>>

Lemma tidy_andthen q p : tidy p → tidy q → tidy (andthen p q).
Proof.
  intros Hp Hq. induction p as [|f IH|dk p IH|dk p IH|x p IH|t p IH] using prog_induction; simpl in *; auto.
  intros w h. specialize (Hp w h). specialize (IH w h). destruct (f w h) as [h' p]. simpl in IH. destruct Hp as [Ht Hs]. split; [by apply IH|].
  intros c Hc. destruct (Hs c Hc); [by left|right; by apply will_remove_l].
Qed.

(** * Sections *)

(** Whoever had no room so far is in [P]; after the section, in [Q]. *)
Definition owing {A} (P : nat → Prop) (m : St A) (Q : A → nat → Prop) : Prop :=
  ∀ h, (∀ c, Spilled c ∈ h_trace h → P c) → ∀ c, Spilled c ∈ h_trace (m h).1 → Q (m h).2 c.

(** Everybody has room. *)
Definition quiet {A} (m : St A) : Prop := ∀ P, owing P m (λ _, P).

(** Those without room are listed in the result. *)
Definition lists_slow (m : St (list nat)) : Prop := ∀ P, owing P m (λ slow c, P c ∨ c ∈ slow).

Lemma owing_ret {A} P (Q : A → nat → Prop) a : (∀ c, P c → Q a c) → owing P (mret a) Q.
Proof. intros HQ h HP c Hc. by apply HQ, HP. Qed.

Lemma owing_bind {A B} P R Q (m : St A) (k : A → St B) : owing P m R → (∀ a, owing (R a) (k a) Q) → owing P (m ≫= k) Q.
Proof.
  intros Hm Hk h HP. specialize (Hm h HP). unfold mbind, St_bind. destruct (m h) as [h1 a]. simpl in Hm. by apply Hk.
Qed.

Lemma owing_weaken {A} P (Q Q' : A → nat → Prop) (m : St A) : owing P m Q' → (∀ a c, Q' a c → Q a c) → owing P m Q.
Proof. intros Hm HQ h HP c Hc. by apply HQ, Hm. Qed.

Lemma quiet_ret {A} (a : A) : quiet (mret a).
Proof. intros P. by apply owing_ret. Qed.
Lemma quiet_get {A} (f : Hub → A) : quiet (get f).
Proof. intros P h HP. done. Qed.
Lemma quiet_modify (f : Hub → Hub) : (∀ h, h_trace (f h) = h_trace h) → quiet (modify f).
Proof. intros Hf P h HP c. simpl. rewrite Hf. apply HP. Qed.
Lemma quiet_trace (x : Hub → Happened) : (∀ h c, x h ≠ Spilled c) → quiet (modify (λ h, put_trace (h_trace h ++ [x h]) h)).
Proof. intros Hx P h HP c. simpl. intros [Hc|Hc%list_elem_of_singleton]%elem_of_app; [by apply HP|by destruct (Hx h c)]. Qed.
Lemma quiet_note x : (∀ c, x ≠ Spilled c) → quiet (note x).
Proof. intros Hx. by apply (quiet_trace (λ _, x)). Qed.
Lemma quiet_sent c f : quiet (modify (λ h, put_trace (h_trace h ++ [sent_as h c f]) h)).
Proof. apply (quiet_trace (λ h, sent_as h c f)). intros h c'. by destruct f. Qed.
Lemma quiet_bind {A B} (m : St A) (k : A → St B) : quiet m → (∀ a, quiet (k a)) → quiet (m ≫= k).
Proof. intros Hm Hk P. eapply owing_bind; [apply Hm|]. intros a. apply Hk. Qed.
Lemma quiet_each {A} (f : A → St unit) xs : (∀ x, quiet (f x)) → quiet (each_ f xs).
Proof. intros Hf. induction xs as [|x xs IH]; simpl; [apply quiet_ret|]. apply quiet_bind; [apply Hf|done]. Qed.

Create HintDb quiet discriminated.
#[export] Hint Resolve quiet_sent : quiet.
Ltac quiet_step :=
  match goal with
  | |- quiet _ => solve [eauto 2 with quiet]
  | |- quiet (mret _) => apply quiet_ret
  | |- quiet skip => apply quiet_ret
  | |- quiet (get _) => apply quiet_get
  | |- quiet (client _) => apply quiet_get
  | |- quiet (session_at _) => apply quiet_get
  | |- quiet (_ ≫= _) => apply quiet_bind; [|intros ?]
  | |- quiet (each_ _ _) => apply quiet_each; intros ?
  | |- quiet (when _ _) => unfold when
  | |- quiet (note _) => by apply quiet_note
  | |- quiet (set_client _ _) => by apply quiet_modify
  | |- quiet (set_session _ _) => by apply quiet_modify
  | |- quiet (modify _) => apply quiet_modify; intros ?; by repeat case_match
  | |- quiet (if ?b then _ else _) => destruct b
  | |- quiet (match ?x with _ => _ end) => destruct x
  | |- quiet (let _ := _ in _) => cbv zeta
  end.
Ltac hush := repeat quiet_step.

Section Sections.
Context `{GoRev}.

Lemma quiet_offerLocked c f : quiet (offerLocked c f).
Proof. unfold offerLocked. hush. Qed.
Hint Resolve quiet_offerLocked : quiet.
Lemma quiet_offer c e : quiet (offer c e).
Proof. unfold offer. hush. Qed.
Lemma quiet_offerDrag c from active e : quiet (offerDrag c from active e).
Proof. unfold offerDrag. hush. Qed.
Lemma quiet_offerTable c p e : quiet (offerTable c p e).
Proof. unfold offerTable. hush. Qed.
Lemma quiet_fresh : quiet fresh_address.
Proof. unfold fresh_address. hush. Qed.
Hint Resolve quiet_fresh : quiet.
Lemma quiet_new_blob payload refs : quiet (new_blob payload refs).
Proof. unfold new_blob. hush. Qed.
Lemma quiet_add z : quiet (add_snapshotBytes z).
Proof. unfold add_snapshotBytes. hush. Qed.
Lemma quiet_clamp : quiet clampSnapshotBytesLocked.
Proof. unfold clampSnapshotBytesLocked. hush. Qed.
Hint Resolve quiet_offer quiet_offerDrag quiet_offerTable quiet_new_blob quiet_add quiet_clamp : quiet.
Lemma quiet_retain b : quiet (retainSnapshotBlobLocked b).
Proof. unfold retainSnapshotBlobLocked. hush. Qed.
Lemma quiet_release b : quiet (releaseSnapshotBlobLocked b).
Proof. unfold releaseSnapshotBlobLocked. hush. Qed.
Hint Resolve quiet_retain quiet_release : quiet.
Lemma quiet_release_job j : quiet (releaseSnapshotJobLocked j).
Proof. unfold releaseSnapshotJobLocked. hush. Qed.
Lemma quiet_token : quiet nextDocTokenLocked.
Proof. unfold nextDocTokenLocked. hush. Qed.
Lemma quiet_emptied : quiet nextEmptied.
Proof. unfold nextEmptied. hush. Qed.
Lemma quiet_clear dk : quiet (clearCompactionLocked dk).
Proof. unfold clearCompactionLocked. hush. Qed.
Hint Resolve quiet_release_job quiet_token quiet_emptied quiet_clear : quiet.
Lemma quiet_expire dk now : quiet (expireCompactionLocked dk now).
Proof. unfold expireCompactionLocked. hush. Qed.
Lemma quiet_begin dk c now : quiet (beginCompactionLocked dk c now).
Proof. unfold beginCompactionLocked. hush. Qed.
Lemma quiet_elect dk : quiet (elect_leader dk).
Proof. unfold elect_leader. hush. Qed.
Hint Resolve quiet_expire quiet_begin quiet_elect : quiet.
Lemma quiet_persist w dk card : quiet (persistDoc w dk card).
Proof. unfold persistDoc. hush. Qed.
Lemma quiet_drop w dk : quiet (dropDocSidecar w dk).
Proof. unfold dropDocSidecar. hush. Qed.
Hint Resolve quiet_persist quiet_drop : quiet.
Lemma quiet_look w dk : quiet (look_sidecar w dk).
Proof. unfold look_sidecar. hush. Qed.
Lemma quiet_reserve dk z : quiet (reserve_recovery dk z).
Proof. unfold reserve_recovery. hush. Qed.
Lemma quiet_release_recovery dk z : quiet (release_recovery dk z).
Proof. unfold release_recovery. hush. Qed.
Lemma quiet_status dk uid ok : quiet (persistenceStatus dk uid ok).
Proof. unfold persistenceStatus. hush. Qed.
Lemma quiet_with dk uid f : (∀ s, quiet (f s)) → quiet (with_session dk uid f).
Proof. intros Hf. unfold with_session. hush. Qed.
Hint Resolve quiet_look quiet_reserve quiet_release_recovery quiet_status : quiet.
Lemma quiet_reset dk uid now : quiet (resetEmptyDoc dk uid now).
Proof. apply quiet_with. intros s. hush. Qed.
Lemma quiet_delete dk uid : quiet (deleteEmptyDoc dk uid).
Proof. apply quiet_with. intros s. hush. Qed.
Lemma quiet_create dk rc : quiet (create_session dk rc).
Proof. unfold create_session. hush. Qed.
Hint Resolve quiet_reset quiet_delete quiet_create : quiet.
Lemma quiet_find w dk actor rc : quiet (find_session w dk actor rc).
Proof. unfold find_session. hush. Qed.
Lemma quiet_dropLocked c dk now : quiet (dropLocked c dk now).
Proof. unfold dropLocked. hush. Qed.
Hint Resolve quiet_find quiet_dropLocked : quiet.
Lemma quiet_leave c dk now now' : quiet (leave_session c dk now now').
Proof. unfold leave_session. hush. Qed.
Lemma quiet_compaction_token w dk c s : quiet (compaction_token w dk c s).
Proof. unfold compaction_token. hush. Qed.
Lemma quiet_accept_flush c dk uid g actual : quiet (accept_flush c dk uid g actual).
Proof. unfold accept_flush. hush. Qed.
Hint Resolve quiet_leave quiet_compaction_token quiet_accept_flush : quiet.
Lemma quiet_strike c : quiet (strike c).
Proof. unfold strike, releaseReservationLocked. hush. Qed.
Lemma quiet_drain c : quiet (drain c).
Proof. unfold drain. hush. Qed.
Lemma quiet_release_written c n : quiet (release_written c n).
Proof. unfold release_written. hush. Qed.
Lemma quiet_try_lock w c actor room node steal : quiet (try_lock w c actor room node steal).
Proof. unfold try_lock. hush. Qed.
Lemma quiet_owed c xs : quiet (owed_ends c xs).
Proof. induction xs; simpl; hush. Qed.
Lemma quiet_pop c : quiet (pop c).
Proof. unfold pop. hush. Qed.
Lemma quiet_install cl : quiet (install cl).
Proof. unfold install. hush. Qed.
Lemma quiet_reserveConnection actor ip : quiet (reserveConnection actor ip).
Proof. unfold reserveConnection. hush. Qed.
End Sections.
#[export] Hint Resolve quiet_offerLocked quiet_fresh quiet_offer quiet_offerDrag quiet_offerTable quiet_new_blob quiet_add quiet_clamp
  quiet_retain quiet_release quiet_release_job quiet_token quiet_emptied quiet_clear quiet_expire quiet_begin quiet_elect
  quiet_persist quiet_drop quiet_look quiet_reserve quiet_release_recovery quiet_status quiet_reset quiet_delete quiet_create
  quiet_find quiet_dropLocked quiet_leave quiet_compaction_token quiet_accept_flush quiet_strike quiet_drain quiet_release_written
  quiet_try_lock quiet_owed quiet_pop quiet_install quiet_reserveConnection : quiet.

<<

## Task to carry out
The reply should be nothing but the number of lines in the listing above that include "dropDocSidecar".

## Task solution
2